> Exercise brief:
Using the data beneath this instruction, retype only the lines from the one that contains "The development covers" down to the one that contains "- the Black-Scholes", both included, exactly as they appear.

> Exercise data:
_ _ _ _

(** * canwarp: cylindrical-to-spherical image remapping

    A shallow embedding of [canwarp.py] and the proofs of its specification.

    Conventions of the embedding.

    - The file is Python 2 code: every division that is meant to be a real
      division is written with an explicit [float(...)] cast
      ([float(x) / d], [float(t) / t_max]), and the two centre computations
      [img_in.shape[1] / 2] and [img_in.shape[0] / 2] divide two integers,
      which in Python 2 is floor division.  Python numbers are therefore
      modelled by [number], an integer or a float, and [py_div] follows the
      Python 2 rules.
    - Floating-point numbers are idealised as real numbers: [math.pi] is
      [PI], [math.cos], [math.tan] and [math.atan] are the functions of the
      standard library of reals.  [math.tan] never raises on a finite
      argument, so it is modelled by the total function [tan]; the only
      cell whose pixel is computed below at a pole of the tangent is the
      corner cell, where the tangent is multiplied by [cos theta = 0]
      (lemma [corner_row]), so that its value there is immaterial.
    - A division by zero raises [ZeroDivisionError], an index out of range
      raises [IndexError]; fallible code lives in the [result] monad.
    - A numpy image of shape (H, W, 3) and dtype uint8 is a list of H rows
      of W pixels, a pixel being a triple of integers. *)

From Stdlib Require Import String.
From Stdlib Require Import Reals ZArith List Bool Lra Lia.
Import ListNotations.

Local Open Scope Z_scope.

(** ** Exceptions and the result monad *)

Inductive exn : Type :=
| ZeroDivisionError
| IndexError
| AttributeError.

Inductive result (A : Type) : Type :=
| Ok (a : A)
| Raise (e : exn).
(** * ID-card fraud detection agent: mapper, dispatch layer, router and loop

    A shallow embedding of [src/main.py] and [src/tools/database_tools.py].
    Python values, dictionaries and strings are modelled first, then the
    persistence tool [insert_id_card_tool], then the LangGraph workflow
    ([agent_node], [tool_node], [router], the compiled graph and the
    [upload_file] driver), and finally the properties of the specification. *)

From Stdlib Require Import String Ascii List Bool Arith ZArith Lia DecimalString.
Import ListNotations.
Open Scope string_scope.
Open Scope list_scope.
Set Warnings "-register-all".

(* ===================================================================== *)
(** ** Python values *)
(* ===================================================================== *)

Module Py.

(** The values that tool-call arguments and tool results are made of.
    Dictionaries keep their insertion order, as Python's do.  A float is
    kept only up to whether it is non-zero, which is all the code observes
    of one (its truth value). *)
Inductive pyval : Type :=
| PNone
| PBool (b : bool)
| PInt (z : Z)
| PFloat (nonzero : bool)
| PStr (s : string)
| PList (l : list pyval)
| PDict (d : list (string * pyval)).

Definition dict : Type := list (string * pyval).

(** [bool(v)], the truth value Python's [if v] and [not v] test. *)
Definition truthy (v : pyval) : bool :=
  match v with
  | PNone => false
  | PBool b => b
  | PInt z => negb (Z.eqb z 0)
  | PFloat nz => nz
  | PStr s => negb (String.eqb s "")
  | PList l => match l with [] => false | _ => true end
  | PDict d => match d with [] => false | _ => true end
  end.

(** [type(v).__name__], as it appears in an AttributeError message. *)
Definition type_name (v : pyval) : string :=
  match v with
  | PNone => "NoneType"
  | PBool _ => "bool"
  | PInt _ => "int"
  | PFloat _ => "float"
  | PStr _ => "str"
  | PList _ => "list"
  | PDict _ => "dict"
  end.

(** [k in d] and [d[k]]: [None] when the key is not there. *)
Fixpoint lookup (d : dict) (k : string) : option pyval :=
  match d with
  | [] => None
  | (k', v) :: rest => if String.eqb k' k then Some v else lookup rest k
  end.

(** [d.get(k)]: Python's [None] when the key is not there. *)
Definition get (d : dict) (k : string) : pyval :=
  match lookup d k with
  | Some v => v
  | None => PNone
  end.

(** [d[k] = v]: overwrite in place, or append a new key. *)
Fixpoint set (d : dict) (k : string) (v : pyval) : dict :=
  match d with
  | [] => [(k, v)]
  | (k', v') :: rest =>
      if String.eqb k' k then (k, v) :: rest else (k', v') :: set rest k v
  end.

(** *** Strings

    A character stands for a code point below 256. *)

(** [c.isspace()] on that range: TAB..CR, FS..US, space, NEL and NBSP. *)
Definition is_space (c : ascii) : bool :=
  let n := nat_of_ascii c in
  (((9 <=? n) && (n <=? 13)) || ((28 <=? n) && (n <=? 32))
   || (n =? 133) || (n =? 160))%nat.

Fixpoint lstrip (s : string) : string :=
  match s with
  | EmptyString => EmptyString
  | String c rest => if is_space c then lstrip rest else s
  end.

Fixpoint rstrip (s : string) : string :=
  match s with
  | EmptyString => EmptyString
  | String c rest =>
      match rstrip rest with
      | EmptyString => if is_space c then EmptyString else String c EmptyString
      | kept => String c kept
      end
  end.

(** [s.strip()] *)
Definition strip (s : string) : string := rstrip (lstrip s).

(** [s.split(sep)] for a one-character separator: never the empty list. *)
Fixpoint split (sep : ascii) (s : string) : list string :=
  match s with
  | EmptyString => [EmptyString]
  | String c rest =>
      if Ascii.eqb c sep then EmptyString :: split sep rest
      else match split sep rest with
           | piece :: pieces => String c piece :: pieces
           | [] => [String c EmptyString]
           end
  end.

(** [sep.join(pieces)] *)
Definition join (sep : string) (pieces : list string) : string :=
  String.concat sep pieces.

(** Whether the character occurs in the string. *)
Fixpoint contains (c : ascii) (s : string) : bool :=
  match s with
  | EmptyString => false
  | String c' rest => Ascii.eqb c' c || contains c rest
  end.

(** The text before the first occurrence of [c] (all of it when there is
    none) and the text after it (empty when there is none). *)
Fixpoint before_first (c : ascii) (s : string) : string :=
  match s with
  | EmptyString => EmptyString
  | String c' rest =>
      if Ascii.eqb c' c then EmptyString else String c' (before_first c rest)
  end.

Fixpoint after_first (c : ascii) (s : string) : string :=
  match s with
  | EmptyString => EmptyString
  | String c' rest => if Ascii.eqb c' c then rest else after_first c rest
  end.

(** *** Exceptions and results *)

Inductive exn : Type :=
| AttributeError (msg : string)
| IndexError
| ValueError (msg : string)
| SyntaxError
| TypeError
| MemoryError
| RecursionError
| ValidationError
| UnboundLocalError
| GraphRecursionError
| RuntimeError (msg : string).

Inductive result (A : Type) : Type :=
| Returns (a : A)
| Raises (e : exn).
Arguments Returns {A} a.
Arguments Raises {A} e.

Definition no_attribute (v : pyval) (attr : string) : exn :=
  AttributeError ("'" ++ type_name v ++ "' object has no attribute '" ++ attr ++ "'").

End Py.
Import Py.

Example split_two : split "," "Jakarta, 01-01-1990" = ["Jakarta"; " 01-01-1990"].
Proof. reflexivity. Qed.

Example split_none : split "," "Jakarta" = ["Jakarta"].
Proof. reflexivity. Qed.

Example split_edges : split " " " a  b " = [""; "a"; ""; "b"; ""].
Proof. reflexivity. Qed.

Example strip_both : strip "  01-01-1990 " = "01-01-1990".
Proof. reflexivity. Qed.

(* ===================================================================== *)
(** ** The world outside the program *)
(* ===================================================================== *)

(** What one use of the SQLite file by [insert_id_card_tool] comes to:
    [sqlite3.connect], [cursor.execute] of the INSERT and [conn.commit]. *)
Inductive insert_outcome : Type :=
| Inserted
| IntegrityError
| SqliteError (msg : string)
| ConnectError (msg : string).

(** The same for the SELECT of [check_duplicate_nik_tool]. *)
Inductive select_outcome : Type :=
| RowFound
| NoRow
| SelectError (msg : string)
| SelectConnectError (msg : string).

(** One message of the conversation, as langchain_core has them. A tool call
    is the dictionary [{'name': .., 'args': .., 'id': ..}]; [tc_args] is
    [None] when the key ['args'] is not in it. *)
Record ToolCall : Type := {
  tc_name : string;
  tc_args : option dict;
  tc_id : string
}.

Inductive Message : Type :=
| HumanMessage (content : string)
| AIMessage (content : string) (tool_calls : list ToolCall)
| ToolMessage (content : string) (tool_call_id : string).

(** The collaborators the program calls and does not define: the Python
    runtime ([ast.literal_eval], [str]), pydantic's validation of a tool
    call's arguments against the tool's [args_schema], the reasoning engine,
    the vision pipeline behind [analyze_id_card_tool], the SMTP server behind
    [notify_fraud_tool] and the SQLite file.  [W] is the state of that
    outside world; every call may read and change it. *)
Record Env (W : Type) : Type := {
  literal_eval : string -> result pyval;
  py_str : pyval -> string;
  exn_str : exn -> string;
  validate : string -> dict -> result dict;
  llm_invoke : list Message -> W -> result (string * list ToolCall) * W;
  analyze_id_card : dict -> W -> pyval * W;
  notify_fraud : dict -> W -> pyval * W;
  sqlite_insert : dict -> W -> insert_outcome * W;
  sqlite_select : pyval -> W -> select_outcome * W
}.
Arguments literal_eval {W} _ _.
Arguments py_str {W} _ _.
Arguments exn_str {W} _ _.
Arguments validate {W} _ _ _.
Arguments llm_invoke {W} _ _ _.
Arguments analyze_id_card {W} _ _ _.
Arguments notify_fraud {W} _ _ _.
Arguments sqlite_insert {W} _ _ _.
Arguments sqlite_select {W} _ _ _.

(* ===================================================================== *)
(** ** src/tools/database_tools.py *)
(* ===================================================================== *)

Module DatabaseTools.

Definition error_payload (msg : string) : dict :=
  [("status", PStr "error"); ("error", PStr msg)].

(** [key_mapping]: extraction field name to database column. *)
Definition key_mapping : list (string * string) :=
  [ ("NIK", "nik");
    ("Nama", "nama");
    ("Jenis Kelamin", "jenis_kelamin");
    ("Gol. Darah", "gol_darah");
    ("Alamat", "alamat");
    ("RT/RW", "rt_rw");
    ("Kel/Desa", "kel_desa");
    ("Kecamatan", "kecamatan");
    ("Agama", "agama");
    ("Status Perkawinan", "status_perkawinan");
    ("Kewarganegaraan", "kewarganegaraan");
    ("Berlaku Hingga", "berlaku_hingga");
    ("Place and Date of Creation", "place_of_creation") ].

(** The loop [for ai_key, db_key in key_mapping.items()]. *)
Definition rename (data : dict) : dict :=
  fold_left (fun db_record km => set db_record (snd km) (get data (fst km)))
            key_mapping [].

(** The [try] block on ['Tempat/Tgl Lahir']; [None] is its [except]
    branch, taken when the value is true but has no [split]. *)
Definition split_birth (data db_record : dict) : option dict :=
  match lookup data "Tempat/Tgl Lahir" with
  | Some (PStr s) =>
      if truthy (PStr s) then
        let parts := split "," s in
        let db_record := set db_record "tempat_lahir" (PStr (strip (hd "" parts))) in
        if (1 <? length parts)%nat
        then Some (set db_record "tanggal_lahir" (PStr (strip (nth 1 parts ""))))
        else Some (set db_record "tanggal_lahir" PNone)
      else Some db_record
  | Some v => if truthy v then None else Some db_record
  | None => Some db_record
  end.

(** The block on [place_of_creation], which no [try] guards. *)
Definition split_creation (db_record : dict) : result dict :=
  match get db_record "place_of_creation" with
  | PStr s =>
      if truthy (PStr s) then
        let parts := split " " s in
        let db_record := set db_record "place_of_creation" (PStr (strip (hd "" parts))) in
        if (1 <? length parts)%nat
        then Returns (set db_record "date_of_creation"
                          (PStr (strip (join " " (tl parts)))))
        else Returns db_record
      else Returns db_record
  | v => if truthy v then Raises (no_attribute v "split") else Returns db_record
  end.
(** * Vigilo: alert detection and notification dispatch

    A shallow embedding of the Vigilo monitoring agent (src/config.py,
    src/system_mon.py, src/docker_mon.py, src/notifier.py,
    src/heartbeat.py, src/main.py) and the properties of its
    alert-detection and dispatch engine.

    Conventions of the embedding:
    - Python floats (percentages, [time.time()] readings) are read as the
      rationals they denote ([Q]); Python ints are [Z]. Clock readings
      are compared and subtracted as these rationals. The quotients and
      products of the statistics ([get_stats], the usage figures of a
      container) are rounded to binary64 at every step ([b64]), as the
      interpreter does, and so is [round(x, 2)].
    - Dictionaries used as maps ([_last_alert_sent], [container_map]) are
      [gmap]s; dictionaries used as structures (alerts, statistics,
      payloads) are records whose optional keys are [option] fields.
    - f-strings are kept as the sequence of their literal parts and
      interpolated values ([text]); rendering a number or a date to
      characters is not modelled.
    - The outside world (system clock, HTTP endpoints, psutil, the Docker
      socket) is an environment of oracles [Env]; what the program did to
      it is recorded in a [World].
    - Calls to [logger] have no effect on the program state and are left
      out. *)

From Stdlib Require Import QArith Qround Qabs Qpower Lqa ZArith SpecFloat.
From stdpp Require Import base strings list gmap.

#[local] Open Scope Z_scope.
#[local] Open Scope string_scope.
#[local] Open Scope list_scope.

(** ** Python values *)

Module py.

(** A Python number: [int] or [float]. A finite float is read as the
    rational it denotes; [inf], [-inf] and [nan] have none. *)
Inductive number :=
| PyInt (z : Z)
| PyFloat (q : Q)
| PyInf (negative : bool)
| PyNaN.

(** One part of an f-string: literal characters or an interpolated
    value that Python would render with [str()], [.upper()] or
    [strftime]. *)
Inductive piece :=
| Lit (s : string)
| Num (n : number)
| Upper (s : string)
| DateTime (t : Q).

Definition text := list piece.

(** The line feed of ["\n"]. *)
Definition nl : string := String (Ascii.ascii_of_nat 10) EmptyString.

(** Truth value of an [Optional[str]]: [None] and the empty string are
    false. *)
Definition truthy (s : option string) : bool :=
  match s with
  | None => false
  | Some s => negb (String.eqb s "")
  end.

(** [int(x)] of a float: truncation towards zero. *)
Definition int (q : Q) : Z := Z.quot (Qnum q) (Zpos (Qden q)).

Definition Qltb (x y : Q) : bool := negb (Qle_bool y x).

(** Nearest integer, ties to the even one, as Python's [round]. *)
Definition round_half_even (q : Q) : Z :=
  let f := Qfloor q in
  match (q - inject_Z f ?= 1 # 2)%Q with
  | Lt => f
  | Gt => f + 1
  | Eq => if Z.even f then f else f + 1
  end.

(** *** binary64 *)

(** [2 ^ k] for an integer [k] of either sign. *)
Definition pow2 (k : Z) : Q := Qpower 2 k.

(** The integer part of the binary logarithm of [|x|], for [x] other
    than zero. *)
Definition exponent (x : Q) : Z :=
  let a := Qabs x in
  if Qle_bool 1 a then Z.log2 (Qfloor a) else - Z.log2_up (Qceiling (/ a)).

(** The distance between the floats around [x]: 53 significant bits,
    and no exponent below that of the subnormal numbers. *)
Definition ulp (x : Q) : Q := pow2 (Z.max (exponent x) (-1022) - 52).
(** * monte-canvas: the quantitative core, embedded and verified

    The development covers the numerical library of the dashboard:
    - [src/lib/monteCarlo.ts] (plain geometric Brownian motion),
    - the jump-diffusion variant of the same module,
    - the correlated portfolio simulator,
    - the Black-Scholes calculator [OptionsCalculator],
    - the return-series ratios of [RiskManager].

    Numbers.  A JavaScript number is modelled by [num]: a finite value is
    an exact real (no rounding, no overflow, no signed zero), and the three
    special values [Infinity], [-Infinity] and [NaN] follow the IEEE-754
    rules that JavaScript applies to them.  Quantities that the code can
    only ever compute from finite operands with total operations stay in
    [R]; anything behind a division, a square root, a logarithm or an
    array read is a [num].  Every statement about a computed value is
    therefore a statement in exact arithmetic.

    Ranks.  One product is kept in double precision, because its rounding
    decides which element of an array is read: the rank
    [Math.floor(n * p)] of a percentile.  There [p] is a binary64 number
    ([float]), [n * p] is the IEEE-754 product and [Math.floor] is taken
    of the rounded product.

    Randomness.  [Math.random()] is a tape of reals; reading past the end
    of the tape is the only way a model run yields [None]. *)

From Stdlib Require Import Floats.
From Stdlib Require Import String Reals Lra Lia ZArith List Bool.
From Stdlib Require Import Permutation Sorted.
Import ListNotations.
Open Scope R_scope.
Set Warnings "-inexact-float".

_ _ _ _

> Output for this exercise:
    The development covers the numerical library of the dashboard:
    - [src/lib/monteCarlo.ts] (plain geometric Brownian motion),
    - the jump-diffusion variant of the same module,
    - the correlated portfolio simulator,
    - the Black-Scholes calculator [OptionsCalculator],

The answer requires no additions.